(** * Terraform provider for TencentCloud: CRUD glue over the vendor SDK

    A shallow embedding of the resource functions of the provider
    (CBS storage, Redis instance, key pair, route table entry, VPN
    gateway), of the Redis service wrapper and of the provider schema,
    together with the properties of their control flow: which remote
    calls an operation issues, how the poll callbacks classify what the
    remote answers, and what the operation returns and leaves in the
    resource data.

    The remote cloud API is an oracle that answers a call from the
    history of the calls issued so far; the functions run in a state
    monad over that history, the resource data and the zone cache of the
    Redis service. A nil pointer dereference is a [Panic]. *)

From Stdlib Require Import ZArith String Ascii List Lia Bool.
From Stdlib Require Import DecimalString DecimalN DecimalNat DecimalFacts.
From stdpp Require Import base option list gmap strings.
Import ListNotations.

Local Open Scope Z_scope.
Local Open Scope string_scope.
Local Open Scope list_scope.

(** ** Go values *)

(** A Go [error] that is not nil. [SDKError] is the vendor's
    [*errors.TceCloudSDKError], [NetError] any other error the SDK
    client hands back (a transport failure), [LocalError] an error the
    provider builds itself with [fmt.Errorf] or [errors.New]. *)
Inductive err : Type :=
| SDKError (code message requestId : string)
| NetError (message : string)
| LocalError (message : string).

(** The Go interface value: [None] is nil. *)
Definition error : Type := option err.

#[global] Instance err_eq_dec : EqDecision err.
Proof. solve_decision. Defined.

(** The type assertion of an error to the vendor's SDK error. *)
Definition asSDKError (e : err) : option (string * string) :=
  match e with
  | SDKError c m _ => Some (c, m)
  | _ => None
  end.

(** The method [Error()]. *)
Definition errorText (e : err) : string :=
  match e with
  | SDKError c m r =>
      "[TencentCloudSDKError] Code=" +:+ c +:+ ", Message=" +:+ m
      +:+ ", RequestId=" +:+ r
  | NetError m => m
  | LocalError m => m
  end.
= = = = = = =
### ASSIGNED TASK
Beginning with the line that has "remote answers, and" and ending with the line that has "From Stdlib Require Import ZArith", set down the lines above exactly and include no others.

### WRITTEN SOLUTION
    remote answers, and what the operation returns and leaves in the
    resource data.

    The remote cloud API is an oracle that answers a call from the
    history of the calls issued so far; the functions run in a state
    monad over that history, the resource data and the zone cache of the
    Redis service. A nil pointer dereference is a [Panic]. *)

From Stdlib Require Import ZArith String Ascii List Lia Bool.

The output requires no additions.